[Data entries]
*** Begin section ***
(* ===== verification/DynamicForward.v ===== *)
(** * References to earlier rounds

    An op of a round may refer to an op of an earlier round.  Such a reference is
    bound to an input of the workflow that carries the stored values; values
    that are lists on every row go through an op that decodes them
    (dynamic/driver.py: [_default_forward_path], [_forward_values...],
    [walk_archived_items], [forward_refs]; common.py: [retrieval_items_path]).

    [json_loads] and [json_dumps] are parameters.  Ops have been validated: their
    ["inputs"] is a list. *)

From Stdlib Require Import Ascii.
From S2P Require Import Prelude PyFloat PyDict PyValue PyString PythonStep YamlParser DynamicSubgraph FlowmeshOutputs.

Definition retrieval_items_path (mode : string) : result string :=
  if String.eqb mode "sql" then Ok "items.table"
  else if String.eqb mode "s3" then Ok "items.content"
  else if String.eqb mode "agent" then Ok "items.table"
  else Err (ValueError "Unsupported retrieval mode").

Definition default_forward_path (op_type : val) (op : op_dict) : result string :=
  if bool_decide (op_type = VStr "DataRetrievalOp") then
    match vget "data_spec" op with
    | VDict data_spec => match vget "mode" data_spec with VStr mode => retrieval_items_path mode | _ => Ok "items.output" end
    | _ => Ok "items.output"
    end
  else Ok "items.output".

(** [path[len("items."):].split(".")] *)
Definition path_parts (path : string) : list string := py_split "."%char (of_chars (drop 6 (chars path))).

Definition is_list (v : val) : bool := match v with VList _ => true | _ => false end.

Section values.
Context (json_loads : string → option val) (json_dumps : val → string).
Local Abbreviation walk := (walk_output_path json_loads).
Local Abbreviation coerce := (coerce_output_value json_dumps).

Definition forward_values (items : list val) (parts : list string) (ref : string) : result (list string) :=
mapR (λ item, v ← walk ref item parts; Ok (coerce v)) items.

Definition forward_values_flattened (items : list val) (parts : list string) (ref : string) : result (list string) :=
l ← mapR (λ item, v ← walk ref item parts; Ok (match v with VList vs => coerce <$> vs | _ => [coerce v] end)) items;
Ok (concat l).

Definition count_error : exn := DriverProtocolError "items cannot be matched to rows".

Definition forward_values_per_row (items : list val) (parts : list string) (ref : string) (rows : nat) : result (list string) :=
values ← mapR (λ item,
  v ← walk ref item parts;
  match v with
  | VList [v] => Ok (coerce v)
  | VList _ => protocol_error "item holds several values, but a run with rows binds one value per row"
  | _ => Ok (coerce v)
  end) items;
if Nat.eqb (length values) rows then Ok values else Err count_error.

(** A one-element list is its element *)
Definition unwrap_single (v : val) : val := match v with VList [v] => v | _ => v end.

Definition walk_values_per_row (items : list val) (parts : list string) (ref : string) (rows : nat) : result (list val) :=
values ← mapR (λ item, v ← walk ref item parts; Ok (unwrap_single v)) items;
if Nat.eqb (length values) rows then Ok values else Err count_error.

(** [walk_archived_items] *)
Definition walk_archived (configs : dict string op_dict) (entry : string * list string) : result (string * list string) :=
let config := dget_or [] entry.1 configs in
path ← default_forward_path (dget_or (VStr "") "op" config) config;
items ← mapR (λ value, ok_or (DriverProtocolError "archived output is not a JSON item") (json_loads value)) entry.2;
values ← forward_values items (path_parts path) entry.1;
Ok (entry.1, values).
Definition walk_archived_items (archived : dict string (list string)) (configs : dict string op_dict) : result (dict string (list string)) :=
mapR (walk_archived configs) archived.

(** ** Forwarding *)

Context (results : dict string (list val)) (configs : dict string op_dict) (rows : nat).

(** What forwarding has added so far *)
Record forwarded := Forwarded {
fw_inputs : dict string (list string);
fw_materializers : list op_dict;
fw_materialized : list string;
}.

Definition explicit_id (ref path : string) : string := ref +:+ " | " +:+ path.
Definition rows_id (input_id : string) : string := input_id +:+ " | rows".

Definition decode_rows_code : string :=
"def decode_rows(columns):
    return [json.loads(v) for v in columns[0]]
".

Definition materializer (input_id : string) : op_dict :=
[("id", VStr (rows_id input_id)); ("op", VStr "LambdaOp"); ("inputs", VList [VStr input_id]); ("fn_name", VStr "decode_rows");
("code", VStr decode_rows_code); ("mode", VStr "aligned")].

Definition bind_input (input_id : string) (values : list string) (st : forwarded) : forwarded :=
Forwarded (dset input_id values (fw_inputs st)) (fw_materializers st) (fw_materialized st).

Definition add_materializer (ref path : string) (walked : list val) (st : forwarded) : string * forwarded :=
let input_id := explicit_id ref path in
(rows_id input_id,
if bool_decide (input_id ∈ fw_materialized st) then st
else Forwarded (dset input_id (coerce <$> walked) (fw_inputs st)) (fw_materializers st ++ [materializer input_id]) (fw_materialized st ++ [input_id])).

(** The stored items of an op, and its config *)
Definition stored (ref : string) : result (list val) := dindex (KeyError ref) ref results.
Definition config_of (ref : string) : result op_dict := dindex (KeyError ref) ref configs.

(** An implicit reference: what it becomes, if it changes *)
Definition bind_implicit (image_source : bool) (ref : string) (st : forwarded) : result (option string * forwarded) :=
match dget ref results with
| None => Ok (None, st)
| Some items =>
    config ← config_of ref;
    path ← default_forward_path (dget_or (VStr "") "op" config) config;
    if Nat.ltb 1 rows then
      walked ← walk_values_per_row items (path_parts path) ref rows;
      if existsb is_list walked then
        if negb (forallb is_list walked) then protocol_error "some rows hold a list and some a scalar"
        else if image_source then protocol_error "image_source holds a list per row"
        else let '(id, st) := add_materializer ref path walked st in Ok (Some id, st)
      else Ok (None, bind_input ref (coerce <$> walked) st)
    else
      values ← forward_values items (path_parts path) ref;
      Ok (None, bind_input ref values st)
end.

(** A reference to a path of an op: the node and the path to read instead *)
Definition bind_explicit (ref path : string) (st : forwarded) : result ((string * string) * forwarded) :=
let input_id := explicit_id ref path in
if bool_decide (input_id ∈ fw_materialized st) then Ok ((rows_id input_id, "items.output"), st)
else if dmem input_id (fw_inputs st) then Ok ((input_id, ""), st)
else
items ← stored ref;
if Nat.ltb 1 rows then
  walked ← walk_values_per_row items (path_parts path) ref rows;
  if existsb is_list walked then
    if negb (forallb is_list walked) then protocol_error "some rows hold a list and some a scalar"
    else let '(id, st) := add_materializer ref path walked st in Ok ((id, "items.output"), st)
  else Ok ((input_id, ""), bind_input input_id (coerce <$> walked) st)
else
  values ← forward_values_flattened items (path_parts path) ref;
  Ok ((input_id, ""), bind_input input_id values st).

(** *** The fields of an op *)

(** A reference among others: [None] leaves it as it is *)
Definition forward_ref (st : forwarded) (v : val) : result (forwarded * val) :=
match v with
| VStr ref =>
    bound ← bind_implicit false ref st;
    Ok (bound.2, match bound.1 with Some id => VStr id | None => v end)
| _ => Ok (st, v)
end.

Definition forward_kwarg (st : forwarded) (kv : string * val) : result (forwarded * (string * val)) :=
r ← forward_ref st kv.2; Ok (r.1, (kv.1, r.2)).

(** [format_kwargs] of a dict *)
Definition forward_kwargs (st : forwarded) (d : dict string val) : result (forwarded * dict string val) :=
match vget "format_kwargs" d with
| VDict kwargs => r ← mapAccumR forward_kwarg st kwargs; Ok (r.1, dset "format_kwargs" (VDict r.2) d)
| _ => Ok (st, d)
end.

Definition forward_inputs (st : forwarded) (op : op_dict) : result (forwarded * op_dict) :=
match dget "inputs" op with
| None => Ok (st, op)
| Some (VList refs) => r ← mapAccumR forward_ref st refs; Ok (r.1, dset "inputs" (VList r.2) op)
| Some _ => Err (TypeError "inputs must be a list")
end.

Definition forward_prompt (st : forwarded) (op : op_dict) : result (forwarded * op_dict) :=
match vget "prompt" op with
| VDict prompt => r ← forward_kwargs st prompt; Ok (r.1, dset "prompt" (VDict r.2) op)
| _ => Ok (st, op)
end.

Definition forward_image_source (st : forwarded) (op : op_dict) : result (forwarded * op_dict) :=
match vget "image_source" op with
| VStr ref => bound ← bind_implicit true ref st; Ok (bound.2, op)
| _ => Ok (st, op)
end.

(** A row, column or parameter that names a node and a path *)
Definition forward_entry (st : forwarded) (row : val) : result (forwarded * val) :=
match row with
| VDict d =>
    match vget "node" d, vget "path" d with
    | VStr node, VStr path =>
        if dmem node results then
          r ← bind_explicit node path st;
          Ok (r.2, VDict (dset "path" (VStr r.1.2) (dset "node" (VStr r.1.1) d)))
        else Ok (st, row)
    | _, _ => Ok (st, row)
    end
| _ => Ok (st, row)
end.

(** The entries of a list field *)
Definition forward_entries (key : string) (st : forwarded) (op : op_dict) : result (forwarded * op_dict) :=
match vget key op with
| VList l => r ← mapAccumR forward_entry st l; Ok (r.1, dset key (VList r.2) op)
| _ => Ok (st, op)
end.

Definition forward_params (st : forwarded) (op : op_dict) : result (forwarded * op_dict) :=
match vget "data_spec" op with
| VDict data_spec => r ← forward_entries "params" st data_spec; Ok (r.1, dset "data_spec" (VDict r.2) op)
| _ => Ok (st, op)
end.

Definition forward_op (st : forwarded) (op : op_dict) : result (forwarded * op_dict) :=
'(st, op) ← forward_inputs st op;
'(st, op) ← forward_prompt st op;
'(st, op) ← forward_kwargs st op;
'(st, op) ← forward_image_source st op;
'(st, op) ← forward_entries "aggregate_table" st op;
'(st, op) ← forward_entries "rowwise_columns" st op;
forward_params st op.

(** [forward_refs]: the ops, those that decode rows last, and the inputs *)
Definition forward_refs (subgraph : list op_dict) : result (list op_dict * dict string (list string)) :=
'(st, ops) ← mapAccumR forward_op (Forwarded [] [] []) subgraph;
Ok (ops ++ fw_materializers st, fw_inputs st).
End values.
*** End section ***
- PROBLEM REQUIREMENTS -
Set down, from the entries above, exactly the lines from the one with "return [json.loads(v) for" up to and including the one with "(** A reference to", and no other lines.

- TASK RESPONSE -
    return [json.loads(v) for v in columns[0]]
".

Definition materializer (input_id : string) : op_dict :=
[("id", VStr (rows_id input_id)); ("op", VStr "LambdaOp"); ("inputs", VList [VStr input_id]); ("fn_name", VStr "decode_rows");
("code", VStr decode_rows_code); ("mode", VStr "aligned")].

Definition bind_input (input_id : string) (values : list string) (st : forwarded) : forwarded :=
Forwarded (dset input_id values (fw_inputs st)) (fw_materializers st) (fw_materialized st).

Definition add_materializer (ref path : string) (walked : list val) (st : forwarded) : string * forwarded :=
let input_id := explicit_id ref path in
(rows_id input_id,
if bool_decide (input_id ∈ fw_materialized st) then st
else Forwarded (dset input_id (coerce <$> walked) (fw_inputs st)) (fw_materializers st ++ [materializer input_id]) (fw_materialized st ++ [input_id])).

(** The stored items of an op, and its config *)
Definition stored (ref : string) : result (list val) := dindex (KeyError ref) ref results.
Definition config_of (ref : string) : result op_dict := dindex (KeyError ref) ref configs.

(** An implicit reference: what it becomes, if it changes *)
Definition bind_implicit (image_source : bool) (ref : string) (st : forwarded) : result (option string * forwarded) :=
match dget ref results with
| None => Ok (None, st)
| Some items =>
    config ← config_of ref;
    path ← default_forward_path (dget_or (VStr "") "op" config) config;
    if Nat.ltb 1 rows then
      walked ← walk_values_per_row items (path_parts path) ref rows;
      if existsb is_list walked then
        if negb (forallb is_list walked) then protocol_error "some rows hold a list and some a scalar"
        else if image_source then protocol_error "image_source holds a list per row"
        else let '(id, st) := add_materializer ref path walked st in Ok (Some id, st)
      else Ok (None, bind_input ref (coerce <$> walked) st)
    else
      values ← forward_values items (path_parts path) ref;
      Ok (None, bind_input ref values st)
end.

(** A reference to a path of an op: the node and the path to read instead *)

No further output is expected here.